Figure 5.

The function of rebound pERK signalling in the escape from PLX4720 treatment. (A) U0126 blocks the rebound increase in pERK after PLX4720 treatment. Melanoma cells were either treated with vehicle (0), PLX4720 (3 μM) or PLX4720 + U0126 (both 3 μM) for 48 h, protein was then probed for expression of pERK and tERK. (B) Melanoma cells were treated with increasing concentrations of U0126 for 1 h before being probed for pERK and tERK expression. (C) Cells were treated with increasing concentrations of PLX4720 (30 nM–30 μM) for 24 h in the absence or presence of U0126 (3 μM), after which time, protein was extracted and resolved by western blotting and probed for either cleaved PARP (cl-PARP), phospho-ERK (pERK), cyclin D1 (Cyclin D1), p27 or cleaved caspase-3 (cl-casp-3).

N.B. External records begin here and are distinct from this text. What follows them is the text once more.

(* ===== verification/RequestManager.v ===== *)
(** * The request manager ([glass-shared/services/request.service.ts])

    A pool that runs at most [REQUEST_CONFIG.pool.maxConcurrent] tasks, shares
    one promise per key, retries failed attempts and supports cancellation.

    The synchronous parts ([run], [abort], [abortAll], [drainQueue], the body
    of the attempt loop) are functions on the manager's state.  Every
    asynchronous continuation is an event: a task or its abort race settling
    ([TaskSettled]), the [finally] block of [startActiveRequest] ([Finished]),
    and the [finally] callback attached to the returned promise
    ([FinallyRun]).  Events may come in any order: the model has every
    interleaving a JavaScript engine can produce, and more.

    A request's identity [id] stands for its abort controller and for the
    resolvers of its promise.  [settled], [launched] and [tasks] record the
    outcome of each promise, the requests given a slot, and the calls of
    [request.task]. *)

From S2P Require Import Prelude JsMap Constants.

Open Scope Z_scope.

Module RequestManager.

Section manager.
Context {V E : Type}.

Inductive error :=
  | AbortError
  | RequestFailed
  | TaskError (e : E).

Inductive outcome :=
  | Resolved (v : V)
  | Rejected (e : error).

Record RequestManagerOptions := mkOptions {
  opt_timeout : option Z;
  opt_retryAttempts : option Z;
  opt_shouldRetry : option (error → bool);
}.

Record QueuedRequest := mkRequest {
  key : string;
  id : nat;
  timeout : Z;
  retryAttempts : Z;
  shouldRetry : error → bool;
}.

Record t := mkManager {
  pending : jsmap string nat;
  queue : list QueuedRequest;
  activeCount : Z;
  next_id : nat;
  aborted : list nat;
  running : list (QueuedRequest * Z);
  finishing : list nat;
  finallies : list (string * nat);
  settled : jsmap nat outcome;
  launched : list QueuedRequest;
  tasks : list nat;
}.

Definition constructor : t := mkManager [] [] 0 0 [] [] [] [] [] [] [].

(** [request.resolve] and [request.reject]: the first call settles the
    promise and schedules its [finally] callback, later calls do nothing. *)
Definition settle (r : QueuedRequest) (x : outcome) (m : t) : t :=
  if jm_has (id r) (settled m) then m
  else mkManager (pending m) (queue m) (activeCount m) (next_id m) (aborted m) (running m)
         (finishing m) (finallies m ++ [(key r, id r)]) (jm_set (id r) x (settled m))
         (launched m) (tasks m).

(** [execute] settles the promise; the [finally] of [startActiveRequest] is
    then due. *)
Definition execute_done (r : QueuedRequest) (x : outcome) (m : t) : t :=
  let m := settle r x m in
  mkManager (pending m) (queue m) (activeCount m) (next_id m) (aborted m) (running m)
    (finishing m ++ [id r]) (finallies m) (settled m) (launched m) (tasks m).

Definition is_aborted (r : QueuedRequest) (m : t) : bool := bool_decide (id r ∈ aborted m).

(** One iteration of the attempt loop of [runWithTimeoutAndRetry], up to the
    [await]: the loop test, the abort test, the call of [request.task]. *)
Definition begin_attempt (r : QueuedRequest) (attempt : Z) (m : t) : t :=
  if bool_decide (attempt ≤ retryAttempts r) then
    if is_aborted r m then execute_done r (Rejected AbortError) m
    else mkManager (pending m) (queue m) (activeCount m) (next_id m) (aborted m)
           (running m ++ [(r, attempt)]) (finishing m) (finallies m) (settled m)
           (launched m) (tasks m ++ [id r])
  else execute_done r (Rejected RequestFailed) m.

Definition take_slot (r : QueuedRequest) (m : t) : t :=
  mkManager (pending m) (queue m) (activeCount m + 1) (next_id m) (aborted m) (running m)
    (finishing m) (finallies m) (settled m) (launched m ++ [r]) (tasks m).

Definition startActiveRequest (r : QueuedRequest) (m : t) : t :=
  begin_attempt r 0 (take_slot r m).

Definition with_queue (q : list QueuedRequest) (m : t) : t :=
  mkManager (pending m) q (activeCount m) (next_id m) (aborted m) (running m)
    (finishing m) (finallies m) (settled m) (launched m) (tasks m).

Fixpoint drain (q : list QueuedRequest) (m : t) : t :=
  match q with
  | [] => with_queue [] m
  | r :: q' =>
      if bool_decide (activeCount m < REQUEST_CONFIG.pool_maxConcurrent) then
        if is_aborted r m then drain q' (settle r (Rejected AbortError) m)
        else drain q' (startActiveRequest r m)
      else with_queue q m
  end.

Definition drainQueue (m : t) : t := drain (queue m) m.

Blots were stripped once and probed for actin to show equal protein loading. (D) Combined BRAF and MEK inhibition leads to enhanced apoptosis. WM164 cells were treated with either vehicle, U0126 (3 μM, 3U0), PLX4720 (3PLX, 3 μM) or the two inhibitors in combination for 48 h. Levels of apoptosis were measured by annexin-V staining and flow cytometry. Data show the mean of three experiments. ^*P<0.05.